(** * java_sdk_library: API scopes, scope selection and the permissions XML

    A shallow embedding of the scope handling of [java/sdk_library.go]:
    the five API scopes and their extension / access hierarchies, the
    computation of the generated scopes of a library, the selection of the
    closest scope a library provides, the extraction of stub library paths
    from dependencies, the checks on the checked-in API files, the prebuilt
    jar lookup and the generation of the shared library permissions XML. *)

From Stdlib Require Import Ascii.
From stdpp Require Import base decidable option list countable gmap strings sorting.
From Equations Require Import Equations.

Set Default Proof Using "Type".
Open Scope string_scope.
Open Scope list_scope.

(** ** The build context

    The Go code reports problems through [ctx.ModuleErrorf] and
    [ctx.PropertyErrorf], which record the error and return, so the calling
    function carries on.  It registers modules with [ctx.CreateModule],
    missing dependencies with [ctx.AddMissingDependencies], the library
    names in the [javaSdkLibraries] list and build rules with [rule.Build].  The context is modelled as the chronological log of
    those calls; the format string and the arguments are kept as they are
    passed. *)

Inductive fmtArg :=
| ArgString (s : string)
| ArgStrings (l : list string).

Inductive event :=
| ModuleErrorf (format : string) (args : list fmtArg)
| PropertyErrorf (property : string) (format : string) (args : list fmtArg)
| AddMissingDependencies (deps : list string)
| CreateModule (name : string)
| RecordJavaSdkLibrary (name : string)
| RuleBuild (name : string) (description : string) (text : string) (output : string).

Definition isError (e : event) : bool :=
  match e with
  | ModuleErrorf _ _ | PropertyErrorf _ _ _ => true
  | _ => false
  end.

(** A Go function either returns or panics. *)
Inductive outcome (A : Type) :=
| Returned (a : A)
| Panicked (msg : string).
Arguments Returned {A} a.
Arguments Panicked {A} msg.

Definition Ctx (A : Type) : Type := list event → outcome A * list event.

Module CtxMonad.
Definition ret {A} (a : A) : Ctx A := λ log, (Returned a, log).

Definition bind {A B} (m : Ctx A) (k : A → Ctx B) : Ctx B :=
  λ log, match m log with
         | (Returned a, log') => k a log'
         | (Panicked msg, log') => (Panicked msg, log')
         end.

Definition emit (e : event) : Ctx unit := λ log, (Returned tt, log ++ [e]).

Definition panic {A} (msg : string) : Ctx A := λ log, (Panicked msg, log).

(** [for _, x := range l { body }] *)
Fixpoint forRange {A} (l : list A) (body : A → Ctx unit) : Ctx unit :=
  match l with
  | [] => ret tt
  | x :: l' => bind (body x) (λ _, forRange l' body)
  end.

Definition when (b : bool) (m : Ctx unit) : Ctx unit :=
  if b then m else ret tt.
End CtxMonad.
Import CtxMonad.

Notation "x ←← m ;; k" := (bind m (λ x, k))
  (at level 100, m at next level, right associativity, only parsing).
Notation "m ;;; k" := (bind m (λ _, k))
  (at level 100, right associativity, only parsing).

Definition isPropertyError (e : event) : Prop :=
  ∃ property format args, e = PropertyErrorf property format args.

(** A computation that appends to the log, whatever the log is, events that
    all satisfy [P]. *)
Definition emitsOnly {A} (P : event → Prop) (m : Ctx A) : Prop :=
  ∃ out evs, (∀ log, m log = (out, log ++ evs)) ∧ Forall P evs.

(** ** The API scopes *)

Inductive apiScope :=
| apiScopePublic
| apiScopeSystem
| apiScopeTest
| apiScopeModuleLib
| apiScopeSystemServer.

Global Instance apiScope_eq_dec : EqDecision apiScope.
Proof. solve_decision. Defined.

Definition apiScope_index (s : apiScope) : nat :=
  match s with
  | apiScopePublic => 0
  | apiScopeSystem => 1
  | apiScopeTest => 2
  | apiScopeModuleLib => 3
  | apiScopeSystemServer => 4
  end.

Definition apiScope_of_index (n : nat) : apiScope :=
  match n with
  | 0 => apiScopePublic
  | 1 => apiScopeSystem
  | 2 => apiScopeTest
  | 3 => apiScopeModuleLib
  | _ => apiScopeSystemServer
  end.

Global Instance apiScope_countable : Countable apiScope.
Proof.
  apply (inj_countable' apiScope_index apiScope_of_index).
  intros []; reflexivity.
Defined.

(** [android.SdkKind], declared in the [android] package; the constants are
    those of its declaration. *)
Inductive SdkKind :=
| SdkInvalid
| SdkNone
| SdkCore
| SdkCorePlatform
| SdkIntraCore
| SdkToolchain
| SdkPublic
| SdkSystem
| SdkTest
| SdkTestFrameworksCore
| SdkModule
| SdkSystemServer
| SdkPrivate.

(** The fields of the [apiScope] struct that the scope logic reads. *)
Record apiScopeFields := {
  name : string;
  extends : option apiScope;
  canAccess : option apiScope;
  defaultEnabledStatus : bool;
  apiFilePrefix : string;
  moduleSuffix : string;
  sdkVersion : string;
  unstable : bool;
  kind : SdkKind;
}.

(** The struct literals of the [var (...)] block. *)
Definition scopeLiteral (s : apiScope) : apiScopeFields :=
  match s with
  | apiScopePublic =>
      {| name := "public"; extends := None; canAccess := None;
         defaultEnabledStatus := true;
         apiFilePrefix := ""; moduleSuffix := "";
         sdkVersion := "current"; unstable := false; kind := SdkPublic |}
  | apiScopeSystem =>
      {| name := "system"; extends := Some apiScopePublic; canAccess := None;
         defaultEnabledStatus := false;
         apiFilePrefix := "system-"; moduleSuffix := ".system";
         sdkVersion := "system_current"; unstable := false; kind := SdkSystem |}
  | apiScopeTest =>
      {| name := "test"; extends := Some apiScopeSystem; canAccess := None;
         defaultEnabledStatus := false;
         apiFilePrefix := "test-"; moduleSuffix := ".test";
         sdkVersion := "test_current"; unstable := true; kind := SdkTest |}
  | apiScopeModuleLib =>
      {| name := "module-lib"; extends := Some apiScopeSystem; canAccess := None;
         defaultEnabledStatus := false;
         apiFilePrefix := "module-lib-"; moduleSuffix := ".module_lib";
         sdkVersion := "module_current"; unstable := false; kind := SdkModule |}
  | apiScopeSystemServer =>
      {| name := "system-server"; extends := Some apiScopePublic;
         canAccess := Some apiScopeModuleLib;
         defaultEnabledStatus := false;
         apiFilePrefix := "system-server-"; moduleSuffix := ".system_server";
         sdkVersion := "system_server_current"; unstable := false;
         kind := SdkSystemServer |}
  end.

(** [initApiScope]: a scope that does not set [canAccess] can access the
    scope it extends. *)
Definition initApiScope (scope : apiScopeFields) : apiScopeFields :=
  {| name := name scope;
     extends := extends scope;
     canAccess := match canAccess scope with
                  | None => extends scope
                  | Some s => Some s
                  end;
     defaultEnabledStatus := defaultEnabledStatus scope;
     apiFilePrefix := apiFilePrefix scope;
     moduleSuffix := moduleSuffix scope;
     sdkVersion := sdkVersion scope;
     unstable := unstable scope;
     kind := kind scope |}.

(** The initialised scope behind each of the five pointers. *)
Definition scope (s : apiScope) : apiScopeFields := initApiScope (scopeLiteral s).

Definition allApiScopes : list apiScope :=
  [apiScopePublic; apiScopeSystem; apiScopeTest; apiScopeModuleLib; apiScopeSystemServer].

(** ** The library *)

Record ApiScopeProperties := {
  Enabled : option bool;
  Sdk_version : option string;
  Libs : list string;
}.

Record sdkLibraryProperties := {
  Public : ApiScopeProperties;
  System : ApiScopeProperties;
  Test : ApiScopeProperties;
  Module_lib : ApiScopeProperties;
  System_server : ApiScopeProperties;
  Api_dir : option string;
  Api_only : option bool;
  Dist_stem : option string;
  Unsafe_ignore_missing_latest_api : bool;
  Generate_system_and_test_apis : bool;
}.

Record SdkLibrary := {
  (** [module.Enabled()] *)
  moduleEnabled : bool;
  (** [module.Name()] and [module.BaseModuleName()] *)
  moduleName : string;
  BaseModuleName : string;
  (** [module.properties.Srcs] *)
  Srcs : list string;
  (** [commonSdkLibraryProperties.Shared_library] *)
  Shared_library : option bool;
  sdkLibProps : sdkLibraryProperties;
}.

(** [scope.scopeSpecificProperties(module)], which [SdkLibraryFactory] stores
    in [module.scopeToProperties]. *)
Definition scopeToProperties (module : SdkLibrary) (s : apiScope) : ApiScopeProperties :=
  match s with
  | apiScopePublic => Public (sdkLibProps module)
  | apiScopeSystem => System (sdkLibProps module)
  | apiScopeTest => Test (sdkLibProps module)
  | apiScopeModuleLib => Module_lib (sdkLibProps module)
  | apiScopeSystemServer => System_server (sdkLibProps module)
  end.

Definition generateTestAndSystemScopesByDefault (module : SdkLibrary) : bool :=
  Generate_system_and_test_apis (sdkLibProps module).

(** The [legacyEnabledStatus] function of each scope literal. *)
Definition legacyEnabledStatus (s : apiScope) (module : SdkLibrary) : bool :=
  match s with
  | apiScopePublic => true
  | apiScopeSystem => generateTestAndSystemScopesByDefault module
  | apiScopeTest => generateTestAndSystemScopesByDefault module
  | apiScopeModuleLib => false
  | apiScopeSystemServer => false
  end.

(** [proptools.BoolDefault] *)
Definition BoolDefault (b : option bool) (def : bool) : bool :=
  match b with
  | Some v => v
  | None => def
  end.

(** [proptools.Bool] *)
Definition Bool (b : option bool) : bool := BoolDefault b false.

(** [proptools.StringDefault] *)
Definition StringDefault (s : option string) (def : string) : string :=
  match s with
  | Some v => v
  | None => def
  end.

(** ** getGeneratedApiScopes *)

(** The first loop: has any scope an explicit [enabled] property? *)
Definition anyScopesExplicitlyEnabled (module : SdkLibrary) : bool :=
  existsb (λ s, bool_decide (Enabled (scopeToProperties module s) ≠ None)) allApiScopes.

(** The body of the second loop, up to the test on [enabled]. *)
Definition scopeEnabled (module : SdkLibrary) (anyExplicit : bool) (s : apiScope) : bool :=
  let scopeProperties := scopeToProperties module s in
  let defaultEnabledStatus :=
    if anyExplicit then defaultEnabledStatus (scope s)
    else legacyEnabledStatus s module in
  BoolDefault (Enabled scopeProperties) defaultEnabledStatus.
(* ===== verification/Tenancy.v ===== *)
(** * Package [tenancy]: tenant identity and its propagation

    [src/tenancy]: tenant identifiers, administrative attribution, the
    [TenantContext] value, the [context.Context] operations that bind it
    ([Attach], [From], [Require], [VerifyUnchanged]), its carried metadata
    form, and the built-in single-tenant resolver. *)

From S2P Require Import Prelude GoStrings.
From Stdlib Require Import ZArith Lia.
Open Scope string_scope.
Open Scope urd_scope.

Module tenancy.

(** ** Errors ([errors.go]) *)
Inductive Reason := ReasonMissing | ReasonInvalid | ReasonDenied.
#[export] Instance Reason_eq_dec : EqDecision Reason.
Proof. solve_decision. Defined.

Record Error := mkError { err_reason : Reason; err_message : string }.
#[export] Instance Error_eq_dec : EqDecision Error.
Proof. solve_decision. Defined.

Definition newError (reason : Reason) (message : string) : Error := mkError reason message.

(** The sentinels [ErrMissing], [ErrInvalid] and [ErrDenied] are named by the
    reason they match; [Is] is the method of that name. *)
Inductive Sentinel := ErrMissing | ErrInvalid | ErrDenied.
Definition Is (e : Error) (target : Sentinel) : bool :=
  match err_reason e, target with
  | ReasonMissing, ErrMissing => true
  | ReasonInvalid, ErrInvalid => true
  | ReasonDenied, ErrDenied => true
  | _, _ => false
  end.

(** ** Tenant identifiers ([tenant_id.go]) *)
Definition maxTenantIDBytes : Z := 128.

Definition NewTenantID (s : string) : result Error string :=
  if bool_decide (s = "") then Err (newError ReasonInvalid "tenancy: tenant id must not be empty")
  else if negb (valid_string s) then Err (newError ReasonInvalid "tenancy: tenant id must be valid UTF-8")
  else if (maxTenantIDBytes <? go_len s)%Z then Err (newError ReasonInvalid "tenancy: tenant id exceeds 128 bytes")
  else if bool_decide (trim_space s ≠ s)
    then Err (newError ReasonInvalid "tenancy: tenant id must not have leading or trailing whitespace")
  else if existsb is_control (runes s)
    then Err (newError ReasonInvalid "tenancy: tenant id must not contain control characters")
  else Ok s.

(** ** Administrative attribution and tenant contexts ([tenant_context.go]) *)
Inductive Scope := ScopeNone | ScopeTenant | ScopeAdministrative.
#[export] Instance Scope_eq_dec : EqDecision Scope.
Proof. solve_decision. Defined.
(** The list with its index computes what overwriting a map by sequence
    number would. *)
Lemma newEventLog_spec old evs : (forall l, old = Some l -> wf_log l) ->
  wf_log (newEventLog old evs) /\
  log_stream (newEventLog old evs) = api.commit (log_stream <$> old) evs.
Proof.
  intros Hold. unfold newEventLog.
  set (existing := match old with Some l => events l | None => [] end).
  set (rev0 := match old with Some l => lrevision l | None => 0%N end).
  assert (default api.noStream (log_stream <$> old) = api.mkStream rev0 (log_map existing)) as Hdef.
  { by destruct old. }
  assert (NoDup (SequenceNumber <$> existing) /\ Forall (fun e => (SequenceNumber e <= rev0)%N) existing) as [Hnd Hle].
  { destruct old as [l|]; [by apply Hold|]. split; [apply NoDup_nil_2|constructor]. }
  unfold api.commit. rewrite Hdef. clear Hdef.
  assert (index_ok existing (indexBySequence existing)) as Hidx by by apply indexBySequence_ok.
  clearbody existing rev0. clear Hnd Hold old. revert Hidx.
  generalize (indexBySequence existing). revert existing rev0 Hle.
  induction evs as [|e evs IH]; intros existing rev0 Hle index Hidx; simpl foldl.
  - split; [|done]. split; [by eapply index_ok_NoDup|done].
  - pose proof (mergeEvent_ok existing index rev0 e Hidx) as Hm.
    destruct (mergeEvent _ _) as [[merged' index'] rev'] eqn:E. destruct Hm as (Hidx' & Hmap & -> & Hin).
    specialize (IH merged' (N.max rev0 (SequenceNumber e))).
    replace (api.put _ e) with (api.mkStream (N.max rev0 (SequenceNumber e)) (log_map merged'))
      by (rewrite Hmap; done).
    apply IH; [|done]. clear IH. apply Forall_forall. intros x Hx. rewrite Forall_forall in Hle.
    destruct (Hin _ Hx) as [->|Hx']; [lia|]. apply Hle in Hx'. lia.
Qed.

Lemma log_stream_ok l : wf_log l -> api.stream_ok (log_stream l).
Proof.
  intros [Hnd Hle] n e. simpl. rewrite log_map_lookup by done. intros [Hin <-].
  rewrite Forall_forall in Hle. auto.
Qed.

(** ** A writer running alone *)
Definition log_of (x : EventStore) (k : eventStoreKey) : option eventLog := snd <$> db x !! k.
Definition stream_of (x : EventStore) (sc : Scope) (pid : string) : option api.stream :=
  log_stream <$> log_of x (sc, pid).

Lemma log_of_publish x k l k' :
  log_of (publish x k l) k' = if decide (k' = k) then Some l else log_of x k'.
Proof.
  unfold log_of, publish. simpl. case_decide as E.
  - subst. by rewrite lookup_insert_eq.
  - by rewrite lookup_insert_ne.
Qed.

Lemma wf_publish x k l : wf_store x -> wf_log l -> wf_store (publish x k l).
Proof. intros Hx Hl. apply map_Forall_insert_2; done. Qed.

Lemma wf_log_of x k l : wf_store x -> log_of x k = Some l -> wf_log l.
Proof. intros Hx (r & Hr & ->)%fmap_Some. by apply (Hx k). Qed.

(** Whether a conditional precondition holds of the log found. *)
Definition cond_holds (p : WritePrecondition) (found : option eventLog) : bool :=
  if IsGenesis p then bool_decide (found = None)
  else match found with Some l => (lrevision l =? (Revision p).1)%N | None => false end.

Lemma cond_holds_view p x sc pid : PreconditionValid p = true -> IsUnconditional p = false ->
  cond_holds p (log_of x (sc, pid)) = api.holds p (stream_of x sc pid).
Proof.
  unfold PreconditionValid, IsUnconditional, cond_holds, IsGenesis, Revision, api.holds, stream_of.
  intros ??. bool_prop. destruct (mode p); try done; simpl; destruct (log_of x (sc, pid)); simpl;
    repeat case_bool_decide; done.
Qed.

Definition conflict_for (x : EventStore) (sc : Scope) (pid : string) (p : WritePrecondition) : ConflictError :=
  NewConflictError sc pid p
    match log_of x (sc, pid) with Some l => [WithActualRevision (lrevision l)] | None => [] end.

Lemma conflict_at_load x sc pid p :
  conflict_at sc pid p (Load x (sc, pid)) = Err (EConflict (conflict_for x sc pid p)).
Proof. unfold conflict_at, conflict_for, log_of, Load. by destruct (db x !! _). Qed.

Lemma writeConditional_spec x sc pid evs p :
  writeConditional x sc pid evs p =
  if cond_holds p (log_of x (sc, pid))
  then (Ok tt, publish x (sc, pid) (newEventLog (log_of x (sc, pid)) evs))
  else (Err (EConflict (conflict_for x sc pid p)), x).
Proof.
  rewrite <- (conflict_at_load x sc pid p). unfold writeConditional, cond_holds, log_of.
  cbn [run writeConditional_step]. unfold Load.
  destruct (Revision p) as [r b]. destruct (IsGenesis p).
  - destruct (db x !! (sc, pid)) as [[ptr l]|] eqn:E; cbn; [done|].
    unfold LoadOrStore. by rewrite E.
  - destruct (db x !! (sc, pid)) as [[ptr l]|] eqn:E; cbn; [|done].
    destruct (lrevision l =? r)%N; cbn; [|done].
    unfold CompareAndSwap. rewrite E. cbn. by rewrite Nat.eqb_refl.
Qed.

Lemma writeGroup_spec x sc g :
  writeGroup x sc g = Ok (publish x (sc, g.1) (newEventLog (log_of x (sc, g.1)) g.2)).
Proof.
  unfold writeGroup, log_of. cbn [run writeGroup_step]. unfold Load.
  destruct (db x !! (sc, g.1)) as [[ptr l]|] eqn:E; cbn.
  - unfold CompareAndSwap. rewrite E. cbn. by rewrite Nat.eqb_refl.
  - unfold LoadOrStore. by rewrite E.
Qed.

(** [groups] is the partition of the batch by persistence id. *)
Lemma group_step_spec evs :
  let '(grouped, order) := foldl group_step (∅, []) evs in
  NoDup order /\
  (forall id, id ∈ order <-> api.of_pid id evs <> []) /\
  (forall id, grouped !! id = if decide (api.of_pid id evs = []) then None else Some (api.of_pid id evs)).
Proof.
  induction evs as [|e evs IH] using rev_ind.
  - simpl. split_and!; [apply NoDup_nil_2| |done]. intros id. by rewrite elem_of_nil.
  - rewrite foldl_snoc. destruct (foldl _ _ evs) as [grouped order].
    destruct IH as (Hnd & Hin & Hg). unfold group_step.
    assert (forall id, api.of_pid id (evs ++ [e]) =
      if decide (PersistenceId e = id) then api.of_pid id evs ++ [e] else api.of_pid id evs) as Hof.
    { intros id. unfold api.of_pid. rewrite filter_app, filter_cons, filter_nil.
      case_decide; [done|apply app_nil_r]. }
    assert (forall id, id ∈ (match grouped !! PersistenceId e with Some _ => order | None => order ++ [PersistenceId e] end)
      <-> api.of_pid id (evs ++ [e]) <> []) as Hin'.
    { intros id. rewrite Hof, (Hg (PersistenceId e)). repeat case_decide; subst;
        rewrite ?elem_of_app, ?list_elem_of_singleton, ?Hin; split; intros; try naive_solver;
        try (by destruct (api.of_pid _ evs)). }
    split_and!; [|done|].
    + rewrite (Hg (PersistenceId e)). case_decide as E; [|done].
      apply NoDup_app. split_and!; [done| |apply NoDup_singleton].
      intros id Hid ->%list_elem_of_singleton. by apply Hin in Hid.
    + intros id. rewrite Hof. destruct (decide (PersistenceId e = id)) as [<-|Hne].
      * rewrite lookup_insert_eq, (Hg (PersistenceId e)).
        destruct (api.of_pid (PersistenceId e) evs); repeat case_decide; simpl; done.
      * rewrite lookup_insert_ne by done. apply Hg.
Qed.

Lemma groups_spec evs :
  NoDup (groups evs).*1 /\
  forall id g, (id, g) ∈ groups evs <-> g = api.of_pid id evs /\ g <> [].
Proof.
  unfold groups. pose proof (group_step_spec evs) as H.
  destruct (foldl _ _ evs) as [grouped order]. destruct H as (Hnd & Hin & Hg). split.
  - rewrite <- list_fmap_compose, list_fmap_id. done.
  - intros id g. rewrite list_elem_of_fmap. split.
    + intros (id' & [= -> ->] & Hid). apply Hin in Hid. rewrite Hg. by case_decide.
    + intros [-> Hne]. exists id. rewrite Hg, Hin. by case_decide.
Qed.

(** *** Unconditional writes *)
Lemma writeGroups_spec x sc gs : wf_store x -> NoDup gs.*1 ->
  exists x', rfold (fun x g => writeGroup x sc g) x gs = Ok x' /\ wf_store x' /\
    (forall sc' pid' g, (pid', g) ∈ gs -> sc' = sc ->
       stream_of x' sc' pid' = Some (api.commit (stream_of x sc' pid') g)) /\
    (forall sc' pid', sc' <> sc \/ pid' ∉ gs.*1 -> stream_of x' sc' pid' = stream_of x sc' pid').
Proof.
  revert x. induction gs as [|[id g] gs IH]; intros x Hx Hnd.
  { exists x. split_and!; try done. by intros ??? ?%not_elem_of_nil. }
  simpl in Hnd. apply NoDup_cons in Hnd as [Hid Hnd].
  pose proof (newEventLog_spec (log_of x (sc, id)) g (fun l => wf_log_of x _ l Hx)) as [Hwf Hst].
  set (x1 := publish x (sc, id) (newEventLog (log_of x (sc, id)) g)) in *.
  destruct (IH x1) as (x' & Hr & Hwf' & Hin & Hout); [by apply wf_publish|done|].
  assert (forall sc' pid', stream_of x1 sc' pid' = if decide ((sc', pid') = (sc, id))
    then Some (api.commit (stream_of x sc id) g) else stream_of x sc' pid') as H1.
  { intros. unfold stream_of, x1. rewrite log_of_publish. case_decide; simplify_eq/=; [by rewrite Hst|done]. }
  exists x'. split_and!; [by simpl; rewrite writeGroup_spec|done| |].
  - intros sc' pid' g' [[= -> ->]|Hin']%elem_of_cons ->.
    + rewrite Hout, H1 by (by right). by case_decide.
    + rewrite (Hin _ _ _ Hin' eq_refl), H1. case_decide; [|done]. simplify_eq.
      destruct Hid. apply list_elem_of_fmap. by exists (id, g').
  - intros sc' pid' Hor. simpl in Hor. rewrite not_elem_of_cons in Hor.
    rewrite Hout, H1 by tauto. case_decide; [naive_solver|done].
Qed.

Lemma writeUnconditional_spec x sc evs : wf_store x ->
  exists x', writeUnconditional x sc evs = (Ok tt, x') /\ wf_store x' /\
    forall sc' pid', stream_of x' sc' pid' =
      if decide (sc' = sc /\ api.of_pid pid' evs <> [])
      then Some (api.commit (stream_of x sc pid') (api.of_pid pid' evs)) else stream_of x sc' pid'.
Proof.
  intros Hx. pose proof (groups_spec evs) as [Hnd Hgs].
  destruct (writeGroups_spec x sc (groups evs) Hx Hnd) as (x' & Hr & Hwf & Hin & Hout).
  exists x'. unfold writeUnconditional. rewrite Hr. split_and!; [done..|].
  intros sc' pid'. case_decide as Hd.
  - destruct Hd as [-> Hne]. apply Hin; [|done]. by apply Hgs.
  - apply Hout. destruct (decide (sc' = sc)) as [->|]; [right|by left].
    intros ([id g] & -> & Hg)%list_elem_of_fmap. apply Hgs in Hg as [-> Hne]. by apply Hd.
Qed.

EXERCISE AIM: Above are some records; copy exactly the lines from the one with "(** A Go function" through the one with "Module CtxMonad.", both included, and no others.

WRITTEN SOLUTION:
(** A Go function either returns or panics. *)
Inductive outcome (A : Type) :=
| Returned (a : A)
| Panicked (msg : string).
Arguments Returned {A} a.
Arguments Panicked {A} msg.

Definition Ctx (A : Type) : Type := list event → outcome A * list event.

Module CtxMonad.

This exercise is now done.